/---
(** * Yatzee / Farkle dice games: the scoring engine, the dice source,
      the Farkle turn machine and match controller, and the Yahtzee
      category scoring, embedded from the JavaScript sources.

    Conventions of the embedding.
    - JavaScript numbers that hold die faces, counts and scores are
      integers far below 2^53; they are modelled as [Z].
    - A plain object used as a dictionary ([freq], [remaining],
      [player.scores]) is a [gmap]; [Object.keys] / [Object.values]
      enumerate it by ascending key, as JavaScript does for the integer keys
      that die faces are.
    - A JavaScript [Set] of die or player indices is an insertion-ordered
      list without duplicates ([JsSet]).
    - [null] / [undefined] results are [None].
    - [setTimeout] callbacks are recorded in the game state as pending
      timers and run by an explicit [fire] step.
    - [Math.random] is an explicit stream of draws handed to [roll].
    - The event emitter of the dice engine is resolved statically: the game
      runs its [roll-end] listeners when the renderer finishes a roll.
    - Rendering, overlays and player profiles carry no game state and are
      left out; the store of suspended games and finished matches is
      modelled on its own ([GameHistory]). *)

From stdpp Require Import gmap list fin_maps strings pretty sorting.
From Stdlib Require Import ZArith Lia.

Local Open Scope Z_scope.

(** ** JavaScript objects and sets *)

(** [Object.keys(o).map(Number)]: integer keys are enumerated in ascending
    order. *)
Definition Object_keys {V} (o : gmap Z V) : list Z :=
  merge_sort Z.le (map_to_list o).*1.

(** [Object.values(o)]: the values in the order of the keys. *)
Definition Object_values {V} (o : gmap Z V) : list V :=
  omap (λ k, o !! k) (Object_keys o).

(** [x || 0] on a possibly undefined number. *)
Definition or0 (x : option Z) : Z := default 0 x.

(** Truthiness of a possibly undefined number. *)
Definition truthy (x : option Z) : bool :=
  match x with
  | None => false
  | Some c => negb (bool_decide (c = 0))
  end.

Module JsSet.
Definition t := list nat.

Definition empty : t := [].

Definition has (i : nat) (s : t) : bool := bool_decide (i ∈ s).

(** [s.add(i)]: appended when absent, insertion order kept. *)
Definition add (i : nat) (s : t) : t := if has i s then s else s ++ [i].

(** [s.delete(i)]. *)
Definition delete (i : nat) (s : t) : t := filter (λ j, j ≠ i) s.

Definition size (s : t) : Z := Z.of_nat (length s).

(** [new Set(array)]. *)
Definition of_list (l : list nat) : t := foldl (λ s i, add i s) empty l.

(** [[...s]]. *)
Definition to_list (s : t) : list nat := s.
End JsSet.

(** ** FarkleScoring.js *)

Module FarkleScoring.

Definition TRIPLE_BASE : gmap Z Z :=
  list_to_map [(1, 1000); (2, 200); (3, 300); (4, 400); (5, 500); (6, 600)].
Definition SINGLE_SCORES : gmap Z Z := list_to_map [(1, 100); (5, 50)].
Definition STRAIGHT_SCORE : Z := 1000.
Definition THREE_PAIRS_SCORE : Z := 1500.
Definition TWO_TRIPLETS_SCORE : Z := 2500.

(** The loop bounds [for (let val = 1; val <= 6; val++)] and the literal
    array [[1, 2, 3, 4, 5, 6]]. *)
Definition faces : list Z := [1; 2; 3; 4; 5; 6].

(** [countFrequency]: [freq[v] = (freq[v] || 0) + 1] for each die. *)
Definition countFrequency (dice : list Z) : gmap Z Z :=
  foldl (λ freq v, <[v := or0 (freq !! v) + 1]> freq) ∅ dice.

(** [[1,2,3,4,5,6].every(v => freq[v] === 1)]. *)
Definition is_straight (freq : gmap Z Z) : bool :=
  forallb (λ v, bool_decide (freq !! v = Some 1)) faces.

(** [Object.values(freq).filter(c => c === k).length]. *)
Definition count_values (k : Z) (freq : gmap Z Z) : nat :=
  length (filter (λ c, c = k) (Object_values freq)).

(** Body of the first loop of [scoreSelection]: extract the largest
    multiple of [val]. *)
Definition extract_multiple (st : Z * gmap Z Z) (val : Z) : Z * gmap Z Z :=
  let '(score, remaining) := st in
  let count := or0 (remaining !! val) in
  let base := or0 (TRIPLE_BASE !! val) in
  if decide (6 ≤ count) then (score + base * 8, <[val := count - 6]> remaining)
  else if decide (5 ≤ count) then (score + base * 4, <[val := count - 5]> remaining)
  else if decide (4 ≤ count) then (score + base * 2, <[val := count - 4]> remaining)
  else if decide (3 ≤ count) then (score + base, <[val := count - 3]> remaining)
  else (score, remaining).

(** Body of the second loop: leftover dice must be 1s or 5s; [None] is the
    early [return null]. *)
Definition score_single (st : option (Z * gmap Z Z)) (val : Z)
  : option (Z * gmap Z Z) :=
  '(score, remaining) ← st;
  let count := or0 (remaining !! val) in
  if decide (0 < count) then
    match SINGLE_SCORES !! val with
    | Some s => Some (score + s * count, <[val := 0]> remaining)
    | None => None
    end
  else Some (score, remaining).

Definition scoreSelection (selectedDice : list Z) : option Z :=
  if decide (length selectedDice = 0%nat) then None
  else
    let freq := countFrequency selectedDice in
    let remaining := freq in
    if bool_decide (length selectedDice = 6%nat) && is_straight remaining
    then Some STRAIGHT_SCORE
    else if bool_decide (length selectedDice = 6%nat)
            && bool_decide (count_values 2 remaining = 3%nat)
    then Some THREE_PAIRS_SCORE
    else if bool_decide (length selectedDice = 6%nat)
            && bool_decide (count_values 3 remaining = 2%nat)
    then Some TWO_TRIPLETS_SCORE
    else
      let st := foldl extract_multiple (0, remaining) faces in
      '(score, _) ← foldl score_single (Some st) faces;
      if decide (0 < score) then Some score else None.

Definition isFarkle (dice : list Z) : bool :=
  if decide (length dice = 0%nat) then true
  else if bool_decide (1 ∈ dice) || bool_decide (5 ∈ dice) then false
  else
    let freq := countFrequency dice in
    if existsb (λ count, bool_decide (3 ≤ count)) (Object_values freq) then false
    else if bool_decide (length dice = 6%nat) && is_straight freq then false
    else if bool_decide (length dice = 6%nat)
            && bool_decide (count_values 2 freq = 3%nat)
    then false
    else true.

Record StraightAttempt := {
  possible : bool;
  missingValue : option Z
}.

Definition no_attempt : StraightAttempt :=
  {| possible := false; missingValue := None |}.

Definition detectStraightAttempt (dice : list Z) : StraightAttempt :=
  if decide (length dice ≠ 6%nat) then no_attempt
  else
    let freq := countFrequency dice in
    let uniqueVals := Object_keys freq in
    if decide (length uniqueVals ≠ 5%nat) then no_attempt
    else
      let allInRange := forallb (λ v, bool_decide (1 ≤ v ∧ v ≤ 6)) uniqueVals in
      if negb allInRange then no_attempt
      else
        let missing := find (λ v, negb (truthy (freq !! v))) faces in
        let hasDuplicate :=
          existsb (λ c, bool_decide (c = 2)) (Object_values freq) in
        match missing with
        | Some m =>
            if hasDuplicate
            then {| possible := true; missingValue := Some m |}
            else no_attempt
        | None => no_attempt
        end.

(** The loops [for (let i = 0; i < dice.length; i++) if (p(dice[i]))
    scorable.add(indices[i])] of [findScorableDiceIndices].  Every caller
    passes one index per die; an index that is missing ([undefined] in
    JavaScript) is skipped. *)
Definition add_matching (p : Z → bool) (dice : list Z) (indices : list nat)
    (scorable : JsSet.t) : JsSet.t :=
  foldl (λ s id,
           if p id.2 then
             match indices !! id.1 with
             | Some idx => JsSet.add idx s
             | None => s
             end
           else s)
        scorable (imap pair dice).

(** [indices.forEach(idx => scorable.add(idx))]. *)
Definition add_all (indices : list nat) (scorable : JsSet.t) : JsSet.t :=
  foldl (λ s idx, JsSet.add idx s) scorable indices.

Definition findScorableDiceIndices (dice : list Z) (indices : list nat) : JsSet.t :=
  let freq := countFrequency dice in
  let scorable :=
    add_matching (λ d, bool_decide (d = 1) || bool_decide (d = 5))
                 dice indices JsSet.empty in
  let scorable :=
    foldl (λ s val,
             if bool_decide (3 ≤ or0 (freq !! val))
             then add_matching (λ d, bool_decide (d = val)) dice indices s
             else s)
          scorable faces in
  if bool_decide (length dice = 6%nat) then
    let scorable := if is_straight freq then add_all indices scorable else scorable in
    let scorable :=
      if bool_decide (count_values 2 freq = 3%nat)
      then add_all indices scorable else scorable in
    if bool_decide (count_values 3 freq = 2%nat)
    then add_all indices scorable else scorable
  else scorable.

(** An entry [{name, score}] of the breakdown of [describeSelection]. *)
Module Entry.
Record t := { name : string; score : Z }.
End Entry.

(** Body of the first loop of [describeSelection]. *)
Definition describe_multiple (st : list Entry.t * gmap Z Z) (val : Z)
  : list Entry.t * gmap Z Z :=
  let '(breakdown, remaining) := st in
  let count := or0 (remaining !! val) in
  let base := or0 (TRIPLE_BASE !! val) in
  if decide (6 ≤ count) then
    (breakdown ++ [{| Entry.name := "Sei " +:+ pretty val; Entry.score := base * 8 |}],
     <[val := count - 6]> remaining)
  else if decide (5 ≤ count) then
    (breakdown ++ [{| Entry.name := "Cinque " +:+ pretty val; Entry.score := base * 4 |}],
     <[val := count - 5]> remaining)
  else if decide (4 ≤ count) then
    (breakdown ++ [{| Entry.name := "Quattro " +:+ pretty val; Entry.score := base * 2 |}],
     <[val := count - 4]> remaining)
  else if decide (3 ≤ count) then
    (breakdown ++ [{| Entry.name := "Tris di " +:+ pretty val; Entry.score := base |}],
     <[val := count - 3]> remaining)
  else (breakdown, remaining).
\---
[What is being asked]
Copy down every line of the entries containing the word "possibly".

[Written solution]
(** [x || 0] on a possibly undefined number. *)
(** Truthiness of a possibly undefined number. *)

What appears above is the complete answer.